Grand Mall Ajman
- Location: Ajman, United Arab Emirates
- Coordinates: 25°23′33″N 55°26′20″E﻿ / ﻿25.3926°N 55.4389°E
- Opening date: 5 January 2020; 5 years ago
- Owner: Ajman's Municipality and Planning Department
- Stores and services: 90

= Grand Mall Ajman =

The Grand Mall Ajman (جراند مول عجمان) is a shopping mall and apartment complex in the emirate of Ajman, United Arab Emirates (UAE), which is owned and operated by the Government of the Ajman Emirate.

==Location==
It is located on Sheikh Khalifa Bin Zayed St in Ajman.
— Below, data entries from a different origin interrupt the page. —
(* ===== verification/HostPoison.v ===== *)
(** What one failed append does to a pool: a release whose first record is lost and whose
    second is kept leaves a ledger no restart accepts. *)

From S2P Require Import Prelude Bytes HostAdmission HostAdmissionProps HostState HostStateFacts HostLedger HostLedgerFacts HostPool HostClaim HostTransfer HostWorld HostPoolFacts.
From stdpp Require Import options.

Lemma fold_all_stuck es rs r more es' err : fold_all es rs = Ok es' -> fold es' r = Err err ->
  fold_all es (rs ++ r :: more) = Err err.
Proof.
  revert es. induction rs as [ | x rs IH]; intros es; cbn; [intros [= ->] ->; done | ].
  intros (es1 & -> & Hrs)%bind_Ok Hr. by apply IH.
Qed.

(** A worker the ledger has not seen leave cannot be dead. *)
Lemma fold_dead_illegal es e r : es !! worker r = Some e -> kind r = Kind_Dead ->
  entry_phase e ∈ [Sterile; Claiming; Assigned; Running] ->
  fold es r = Err (LedgerError_Invariant (worker r) Kind_Dead).
Proof.
  intros He Hk Hph. unfold fold. rewrite Hk, decide_False by done. rewrite He. cbn [ok_or].
  rewrite decide_False by (intros Hd; rewrite Hd in Hph; by repeat (apply elem_of_cons in Hph as [? | Hph]; [done | ]);
    apply elem_of_nil in Hph).
  destruct (negb _); [done | ]. cbn [moves_to].
  by repeat (apply elem_of_cons in Hph as [-> | Hph]; [done | ]); apply elem_of_nil in Hph.
Qed.

Section poison.
Context {W H R D N P : Type} `{PoolWorld W H R D N, NumaPlacement P}.
Notation Pool := (Pool W H R N P).
Implicit Types p q : Pool.

(** The records between [p] and [q] are about the end of worker [id]. *)
Definition ends (id : WorkerId) (x : LedgerRecord) : Prop :=
  worker x = id /\ (kind x = Kind_Dead \/ kind x = Kind_Destroying).

Definition logs (id : WorkerId) p q : Prop :=
  (forall i, slot_id (arena q i) = slot_id (arena p i)) /\ exists l, pool_records q = pool_records p ++ l /\ Forall (ends id) l.

#[export] Instance logs_preorder id : PreOrder (logs id).
Proof.
  split; [intros p; split; [done | ]; exists []; by rewrite app_nil_r | ].
  intros p q r (Hi & l & Hq & Hl) (Hi' & l' & Hr & Hl'). split; [intros i; by rewrite Hi' | ]. exists (l ++ l'). rewrite Hr, Hq, app_assoc. split; [done | by apply Forall_app].
Qed.

Lemma logs_same id p q : pool_records q = pool_records p -> (forall i, slot_id (arena q i) = slot_id (arena p i)) -> logs id p q.
Proof using Type. intros Heq Hi. split; [done | ]. exists []. by rewrite app_nil_r. Qed.

Lemma logs_in_world {E A : Type} id (c : W -> W * A) : st_rel (logs id) (in_world (E := E) c).
Proof using Type. intros p. unfold in_world. destruct (c (world p)). by apply logs_same. Qed.

Lemma logs_in_admission {E A : Type} id (c : Admission P -> Admission P * A) : st_rel (logs id) (in_admission (E := E) c).
Proof using Type. intros p. unfold in_admission. destruct (c (admission p)). by apply logs_same. Qed.

Lemma logs_keep {S : Phase} id (T : Phase) i (w : Worker S) : st_rel (logs id) (on_slot i (keep T w)).
Proof using Type.
  intros p. unfold on_slot, keep, advance, on_word, st_bind. destruct (transition _ _ _) as [x [u | e]]; cbn;
    (apply logs_same; [done | ]); intros j; cbn; by destruct (Nat.eqb_spec j i) as [-> | ].
Qed.

Lemma logs_record id r : ends id r -> st_rel (logs id) (record r).
Proof using Type.
  intros Hr p. destruct (record_cases r p) as [[e ->] | [res ->]]; [by apply logs_same | ].
  split; [done | ]. exists [r]. split; [done | ]. by apply Forall_singleton.
Qed.

Lemma logs_ret {E A : Type} id (a : A) : st_rel (logs id) (st_ret (E := E) a).
Proof using Type. apply st_rel_ret, _. Qed.

Lemma logs_new_record {E A : Type} id k g (c : LedgerRecord -> ST Pool E A) :
  (forall r, worker r = id -> kind r = k -> st_rel (logs id) (c r)) -> st_rel (logs id) (st_bind (new_record k id g) c).
Proof using Type.
  intros Hc p. unfold new_record, st_bind, st_get, in_world, st_ret. destruct (now_nanos (world p)) as [w' now]. cbn.
  etrans; [ | by apply Hc]. by apply logs_same.
Qed.
End poison.

#[export] Hint Resolve logs_in_world logs_in_admission logs_keep logs_ret : frame.

Ltac logs :=
  repeat first
    [ match goal with |- st_rel _ (st_bind (new_record _ _ _) _) => apply logs_new_record; intros ? ? ? end
    | progress intros
    | match goal with |- st_rel (logs ?id) (st_bind _ _) => apply (st_rel_bind (logs id)) end
    | match goal with |- st_rel (logs ?id) (st_try _) => apply (st_rel_try (logs id)) end
    | match goal with |- st_rel _ (record _) => apply logs_record; split; cbn; auto end
    | solve [eauto with frame]
    | match goal with |- st_rel _ (match ?x with _ => _ end) => destruct x end ].

Section release.
Context {W H R D N P : Type} `{PoolWorld W H R D N, NumaPlacement P}.
Notation Pool := (Pool W H R N P).
Implicit Types p q : Pool.

Lemma logs_teardown {E : Type} h handle ident res reason p :
  logs (slot_id (arena p (held_slot h))) p (teardown (E := E) h handle ident res reason p).1.
Proof using Type.
  unfold teardown. unfold st_bind at 1, st_get at 1. revert p.
  assert (forall id, st_rel (logs (W := W) (H := H) (R := R) (N := N) (P := P) id) (
    r <-- new_record Kind_Destroying id (worker_generation (held_worker h)) ;;
    began <-- st_try (record (with_identity ident (with_detail (reason_code reason) r))) ;;
    destroyed <-- destroy_process handle ident ;;
    released <-- release_resources res ;;
    r <-- new_record Kind_Dead id (worker_generation (held_worker h)) ;;
    ended <-- st_try (record (with_detail (reason_code reason) r)) ;;
    st_try (E' := E) (on_slot (held_slot h) (finish (held_worker h))) ;;;
    st_ret (mkReleaseEvidence id (worker_generation (held_worker h)) reason destroyed released (is_ok began && is_ok ended)))) as Hall.
  { intros id. unfold destroy_process, release_resources, finish. logs. }
  intros p. apply Hall.
Qed.

Lemma logs_release_capacity {E : Type} id r : st_rel (logs (W := W) (H := H) (R := R) (N := N) (P := P) id) (release_capacity (E := E) r).
Proof using Type. unfold release_capacity. logs. Qed.

Lemma logs_orphan {E : Type} id h res : st_rel (logs id) (orphan (P := P) (E := E) h res).
Proof using Type. unfold orphan, destroy_handle, release_resources. logs. Qed.

Lemma logs_owned_destroy id w : st_rel (logs (W := W) (H := H) (R := R) (N := N) (P := P) id) (owned_destroy w).
Proof using Type. unfold owned_destroy, destroy_assigned, destroy_running. logs. Qed.

Lemma owned_destroy_slot w p q h : owned_destroy (W := W) (H := H) (R := R) (N := N) (P := P) w p = (q, Ok h) ->
  held_slot h = owned_slot w.
Proof using Type.
  destruct w as [x | x]; cbn [owned_destroy owned_slot]; unfold st_bind; destruct (on_slot _ _ p) as [p' [w | e]]; by intros [= _ <-].
Qed.

Lemma logs_destroy_owned {E : Type} (o : Owned H N) reason p :
  logs (slot_id (arena p (owned_slot (owned_worker o)))) p (destroy_owned (R := R) (E := E) o reason p).1.
Proof using Type.
  set (id := slot_id (arena p (owned_slot (owned_worker o)))).
  enough (wp (destroy_owned (R := R) (E := E) o reason) p (fun q _ => logs id p q)) as Hw.
  { unfold wp in Hw. by destruct (destroy_owned o reason p). }
  unfold destroy_owned. apply wp_bind, (wp_total_rel (logs id)); [apply logs_release_capacity | auto with total | ].
  intros p1 u L1. apply wp_bind, wp_get, wp_bind, wp_try, wp_intro. intros p2 r Hr.
  pose proof (logs_owned_destroy id (owned_worker o) p1) as L2. rewrite Hr in L2. cbn [fst] in L2.
  assert (logs id p p2) as L by by etrans. destruct r as [h | race].
  - apply owned_destroy_slot in Hr. apply wp_intro. intros q r Ht.
    pose proof (logs_teardown (E := E) h (owned_handle o) (owned_identity o) (Resources_Assigned (owned_refs o)) reason p2) as L3.
    rewrite Hr, (proj1 L), Ht in L3. by etrans.
  - apply wp_bind, (wp_total_rel (logs id)); [apply logs_orphan | unfold orphan; total | ]. intros q d L3. apply wp_ret. by etrans.
Qed.

Lemma logs_release p w o : owned p !! w = Some o -> slot_id (arena p (owned_slot (owned_worker o))) = w ->
  logs w p (release_worker w p).1.
Proof using Type.
  intros Ho Hid. unfold release_worker, st_bind, st_get. rewrite Ho. destruct (owned_starting o); [by apply logs_same | ].
  unfold st_modify. cbv beta iota. pose proof (logs_destroy_owned (E := LifecycleError) o Reason_Released
    (set_owned (delete w (owned p)) p)) as L. cbn [arena set_owned] in L. by rewrite Hid in L.
Qed.

(** C36: one lost append poisons the ledger for ever.  When the append of a release's first
    record (the worker is being destroyed) fails and the append of its second (the worker is
    dead) succeeds, the ledger says a worker died that never left its live phase, which no
    fold accepts: from then on, whatever is recorded later, the pool can neither be opened
    nor reconciled again; every opening that can list and read the ledger fails with that
    violation, and every other one with the failure of the listing or the reading. *)
Theorem release_poisons p p' w o ev es e x :
  owned p !! w = Some o -> slot_id (arena p (owned_slot (owned_worker o))) = w ->
  entries_of (pool_records p) = Ok es -> es !! w = Some e -> entry_phase e ∈ [Assigned; Running] ->
  release_worker w p = (p', Ok ev) -> pool_records p' = pool_records p ++ [x] -> kind x <> Kind_Destroying ->
  forall more, entries_of (pool_records p' ++ more) = Err (LedgerError_Invariant w Kind_Dead) /\
    forall digest limits shape adm w', limits_validate limits = Ok limits ->
      pool_open (H := H) (R := R) (N := N) (P := P) (W := W) digest limits shape adm (pool_records p' ++ more) w' =
        Err (PoolError_Ledger (default (LedgerError_Invariant w Kind_Dead) (opening_error w'))).
Proof using Type.
  intros Ho Hid Hes He Hph Hrel Hrec Hk more. pose proof (logs_release p w o Ho Hid) as (_ & l & Hl & Hends).
  rewrite Hrel in Hl. cbn [fst] in Hl.
  rewrite Hrec in Hl. apply app_inv_head in Hl. subst l. apply Forall_singleton in Hends as [Hx [Hd | Hd]]; [ | done].
  assert (entries_of (pool_records p' ++ more) = Err (LedgerError_Invariant w Kind_Dead)) as Hstuck.
  { rewrite Hrec, <- app_assoc. rewrite <- Hx in He. rewrite <- Hx. eapply fold_all_stuck; [exact Hes | ].
    eapply fold_dead_illegal; [exact He | done | ]. by do 2 right. }
  split; [done | ]. intros digest limits shape adm w' Hlim. by apply pool_open_stuck.
Qed.
End release.

(** Two workers are built and one is claimed, transferred and started: sixteen appends.  The
    next one fails. *)
Definition poison_pool : demo_pool :=
  match demo_open (replicate 16 None ++ [Some Residue_Nothing]) with
  | Ok p =>
      let p := (replenish_blocking 2 0 p).1 in
      let '(p, cl) := claim [] op1 demo_fingerprint p in
      match cl with
      | Ok (mkClaim outcome (Some c)) => (start (outcome_worker outcome) (transfer demo_sha c demo_intent p).1).1
      | _ => p
      end
  | Err _ => mkPool demo_digest demo_limits shape1 (fun _ => slot_new [] []) 0 [] ∅ ∅ registry_default 0 true [] demo_admission
      (mkScripted 0 0 [] false)
  end.

Lemma release_poisons_witness : exists (p' : demo_pool) w ev,
  release_worker w poison_pool = (p', Ok ev) /\ evidence_ledger ev = false /\
  pool_open (H := Z) (R := unit) (N := unit) demo_digest demo_limits shape1 demo_admission (pool_records p') (world p') =
    Err (PoolError_Ledger (LedgerError_Invariant w Kind_Dead)).
Proof.
  set (w := replicate 16 1). set (p := poison_pool).
  assert (exists o, owned p !! w = Some o /\ slot_id (arena p (owned_slot (owned_worker o))) = w) as (o & Ho & Hid).
  { eexists. split; [vm_compute; reflexivity | vm_compute; reflexivity]. }
  assert (exists es e, entries_of (pool_records p) = Ok es /\ es !! w = Some e /\ entry_phase e = Running) as (es & e & Hes & He & Hrun).
  { eexists _, _. split; [vm_compute; reflexivity | ]. split; [vm_compute; reflexivity | reflexivity]. }
  assert (exists ev x, (release_worker w p).2 = Ok ev /\ evidence_ledger ev = false /\
    pool_records (release_worker w p).1 = pool_records p ++ [x] /\ kind x = Kind_Dead /\
    torn (world (release_worker w p).1) = false) as (ev & x & Hev & Hled & Hrec & Hk & Hwhole).
  { eexists _, _. split; [vm_compute; reflexivity | ]. split; [reflexivity | ]. split; [vm_compute; reflexivity | ].
    split; [reflexivity | vm_compute; reflexivity]. }
  destruct (release_worker w p) as [p' r] eqn:Hrel. cbn [fst snd] in *. subst r. exists p', w, ev. split; [done | ]. split; [done | ].
  rewrite <- (app_nil_r (pool_records p')).
  assert (opening_error (world p') = None) as Hread by (unfold opening_error; cbn; by rewrite Hwhole).
  destruct (release_poisons p p' w o ev es e x Ho Hid Hes He) with (more := @nil LedgerRecord) as [_ Hopen];
    [rewrite Hrun; right; left | done | done | by rewrite Hk | ].
  rewrite (Hopen demo_digest demo_limits shape1 demo_admission (world p') eq_refl). by rewrite Hread.
Defined.

(** A claim whose record is lost destroys the worker under the bumped generation, which the
    fold does not accept either: two workers are built, the fifth append fails, and the pool
    cannot be opened again. *)
Example claim_poisons :
  match demo_open (replicate 4 None ++ [Some Residue_Nothing]) with
  | Ok p0 =>
      match claim [] op1 demo_fingerprint (replenish_blocking 2 0 p0).1 with
      | (p', Err (ClaimError_Ledger _)) =>
          ok_or tt match pool_open (H := Z) (R := unit) (N := unit) demo_digest demo_limits shape1 demo_admission
            (pool_records p') (world p') with Err e => Some e | Ok _ => None end
      | _ => Err tt
      end
  | Err _ => Err tt
  end = Ok (PoolError_Ledger (LedgerError_Invariant (replicate 16 1) Kind_Destroying)).
Proof. by vm_compute. Qed.

(** A claim whose append fails but leaves the whole record, in a pool of one worker and one
    binding: the worker is destroyed and the claim, made again, is granted the next one; but once
    another operation evicted the binding, claiming again answers the first worker, which the
    ledger's older record names. *)
Definition narrow_limits : Limits := mkLimits 0 1 1 1 1000 1000 Exhausted_Reject 1.

Example claim_residue :
  match pool_open (H := Z) (R := unit) (N := unit) demo_digest narrow_limits shape1 demo_admission []
    (mkScripted 1 0 [None; None; Some Residue_Whole] false) with
  | Ok p0 =>
      let '(p1, failed) := claim [] op1 demo_fingerprint (replenish_blocking 1 0 p0).1 in
      let '(p2, granted) := claim [] op1 demo_fingerprint (replenish_blocking 1 0 p1).1 in
      let '(p3, other) := claim [] op2 demo_fingerprint p2 in
      let '(_, again) := claim [] op1 demo_fingerprint p3 in
      (is_ok failed, map_ok (fun c => outcome_worker (claim_outcome c)) granted, is_ok other,
       map_ok (fun c => outcome_worker (claim_outcome c)) again)
  | Err _ => (true, Ok [], true, Ok [])
  end = (false, Ok (replicate 16 2), false, Ok (replicate 16 1)).
Proof. by vm_compute. Qed.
==Shopping, entertainment, and living==
The Grand Mall Ajman consists of 409 apartments, 163 commercial offices and 90 shops, as well as restaurants, a hospital and a movie theatre. It was opened in 2019, and in March 2019 received visit from local Emirate President and Emirati Supreme Council leader Humaid bin Rashid Al Nuaimi III. The mall has Star Cinemas Now, Madeena Medical Centre, Aqaar main offices, a kids playing area, and a fitness club. There also are green lights located on the street around the mall that have the former ruler Sheikh Zayed's image inside them.

==Use as a COVID and medical testing center for the government==
In 2019, the Emirati Government set up a temporary testing center in multiple malls and store outlets throughout the Emirates with the Grand Mall being used as the primary location for citizens in Ajman. The Prime Medical Clinic was the sponsor.

In 2020 and 2021, additional testing for governmental events and COVID testing occurred there through the same Prime Medical Clinic.